Every line of the records below from the line with "start_2020 end_2020 unsorted_df)." up to and including the line with "(unsorted_df ++ [mkRow (ymd 2020 3 3) (ymd 2020 3 21)" must be reproduced exactly, and no line outside that range.

********

Lemma generator_adjusts_within_four_days_witness :
  end_2020 - start_2020 < Z.of_nat 400 ∧
  ∃ canon,
    get_expiration_dates sample_session 400 start_2020 end_2020 [3; 6; 9; 12]
      = Returns canon ∧
    Forall2 (λ F D, F - 4 ≤ D ≤ F ∧ sample_session D = true ∧
                    month_of D = month_of F ∧ year_of D = year_of F)
      (expiration_target_dates start_2020 end_2020 [3; 6; 9; 12]) canon.
Proof.
  assert (end_2020 - start_2020 < Z.of_nat 400) as Hfuel by by vm_compute.
  split; [exact Hfuel|].
  exact (generator_adjusts_within_four_days sample_session 400 start_2020
           end_2020 [3; 6; 9; 12] sample_session_near sample_sessions_2020
           Hfuel).
Defined.

Lemma reconcile_per_date_witness :
  filter_index_implied_dividend_yield sample_session 1 sample_df
    start_2020 end_2020 = Returns sample_out ∧
  filter_index_implied_dividend_yield sample_session 1
    (filter (λ r, date r = ymd 2020 3 2) sample_df) start_2020 end_2020
  = Returns (filter (λ r, date r = ymd 2020 3 2) sample_out).
Proof.
  split; [vm_compute; reflexivity|].
  apply (reconcile_per_date sample_session 1 sample_df start_2020 end_2020
           sample_out (ymd 2020 3 2)).
  vm_compute. reflexivity.
Defined.

Lemma reconcile_fixed_points_witness :
  filter_index_implied_dividend_yield sample_session 1 sample_out
    start_2020 end_2020 = Returns sample_out ∧
  (length (filter (λ r, date r = ymd 2020 3 2) sample_out) ≤ 2)%nat.
Proof.
  assert (filter_index_implied_dividend_yield sample_session 1 sample_out
            start_2020 end_2020 = Returns sample_out) as Hfix
    by (vm_compute; reflexivity).
  split; [exact Hfix|].
  apply (proj1 (reconcile_fixed_points sample_session 1 sample_out
                  start_2020 end_2020 canon_2020 sample_session_near
                  get_expiration_dates_sample_2020) Hfix).
Defined.

Lemma reconcile_encoding_independent_witness :
  filter_index_implied_dividend_yield sample_session 1 sample_df
    start_2020 end_2020
  = filter_index_implied_dividend_yield sample_session 1
      [ mkRow (ymd 2020 3 2) (ymd 2020 3 20) "a";
        mkRow (ymd 2020 3 2) (ymd 2020 4 17) "b";
        mkRow (ymd 2020 3 2) (ymd 2020 6 19) "c";
        mkRow (ymd 2020 3 2) (ymd 2020 9 18) "d";
        mkRow (ymd 2020 3 3) (ymd 2020 3 21) "e" ]
      start_2020 end_2020.
Proof.
  apply (reconcile_encoding_independent sample_session 1 _ _ start_2020
           end_2020 canon_2020 sample_session_near
           get_expiration_dates_sample_2020).
  unfold sample_df.
  repeat (constructor; [split; [reflexivity|split; [reflexivity|]]|]);
    first [ left; reflexivity
          | right; left; split; [in_dates|by vm_compute]
          | right; right; split; [in_dates|by vm_compute] ].
Defined.

Lemma sample_df_expires_later r : r ∈ sample_df → date r < expiration r.
Proof.
  unfold sample_df. intros Hr.
  repeat (apply elem_of_cons in Hr as [->|Hr]; [by vm_compute|]).
  by apply elem_of_nil in Hr.
Qed.

Lemma reconcile_expiration_not_before_date_witness :
  filter_index_implied_dividend_yield sample_session 1 sample_df
    start_2020 end_2020 = Returns sample_out ∧
  date (mkRow (ymd 2020 3 2) (ymd 2020 3 20) "a")
  ≤ expiration (mkRow (ymd 2020 3 2) (ymd 2020 3 20) "a").
Proof.
  split; [vm_compute; reflexivity|].
  apply (reconcile_expiration_not_before_date sample_session 1 sample_df
           start_2020 end_2020 sample_out filter_sample_df
           sample_df_expires_later).
  left.
Defined.

Lemma reconcile_sorted_by_date_witness :
  StronglySorted Z.le (date <$> sample_df) ∧
  StronglySorted Z.le (date <$> sample_out).
Proof.
  assert (StronglySorted Z.le (date <$> sample_df)) as Hs.
  { unfold sample_df. repeat constructor; by vm_compute. }
  split; [exact Hs|].
  exact (reconcile_sorted_by_date sample_session 1 sample_df start_2020
           end_2020 sample_out filter_sample_df Hs).
Defined.

Lemma reconcile_prefix_witness :
  filter_index_implied_dividend_yield sample_session 1 unsorted_df
    start_2020 end_2020 = Returns unsorted_df ∧
  ∃ tail,
    filter_index_implied_dividend_yield sample_session 1
      (unsorted_df ++ sample_df) start_2020 end_2020
    = Returns (unsorted_df ++ tail).
Proof.
  split; [vm_compute; reflexivity|].
  apply (reconcile_prefix sample_session 1 unsorted_df sample_df
           start_2020 end_2020 unsorted_df).
  vm_compute. reflexivity.
Defined.

Lemma reconcile_app_disjoint_dates_witness :
  filter_index_implied_dividend_yield sample_session 1
    (unsorted_df ++ [mkRow (ymd 2020 3 3) (ymd 2020 3 21) "f"])
    start_2020 end_2020
  = Returns (unsorted_df ++ [mkRow (ymd 2020 3 3) (ymd 2020 3 20) "f"]).
Proof.
  apply (reconcile_app_disjoint_dates sample_session 1 unsorted_df
           [mkRow (ymd 2020 3 3) (ymd 2020 3 21) "f"] start_2020 end_2020).
  - unfold unsorted_df. intros ra rb Ha Hb.
    apply list_elem_of_singleton in Hb as ->.
    repeat (apply elem_of_cons in Ha as [->|Ha]; [by vm_compute|]).
    by apply elem_of_nil in Ha.
  - vm_compute. reflexivity.
  - vm_compute. reflexivity.
Defined.

Lemma reconcile_ignores_other_expirations_witness :
  filter_index_implied_dividend_yield sample_session 1 sample_df
    start_2020 end_2020
  = filter_index_implied_dividend_yield sample_session 1
      [ mkRow (ymd 2020 3 2) (ymd 2020 3 21) "a";
        mkRow (ymd 2020 3 2) (ymd 2020 6 19) "c";
        mkRow (ymd 2020 3 2) (ymd 2020 9 18) "d";
        mkRow (ymd 2020 3 3) (ymd 2020 3 20) "e" ]
      start_2020 end_2020.
Proof.
  apply (reconcile_ignores_other_expirations sample_session 1
           [mkRow (ymd 2020 3 2) (ymd 2020 3 21) "a"]
           [ mkRow (ymd 2020 3 2) (ymd 2020 6 19) "c";
             mkRow (ymd 2020 3 2) (ymd 2020 9 18) "d";
             mkRow (ymd 2020 3 3) (ymd 2020 3 20) "e" ]
           (mkRow (ymd 2020 3 2) (ymd 2020 4 17) "b")
           start_2020 end_2020 canon_2020 get_expiration_dates_sample_2020).
  - cbn [expiration]. not_in_dates.
  - cbn [expiration]. not_in_dates.
Defined.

********

• [Answer section]
           start_2020 end_2020 unsorted_df).
  vm_compute. reflexivity.
Defined.

Lemma reconcile_app_disjoint_dates_witness :
  filter_index_implied_dividend_yield sample_session 1
    (unsorted_df ++ [mkRow (ymd 2020 3 3) (ymd 2020 3 21) "f"])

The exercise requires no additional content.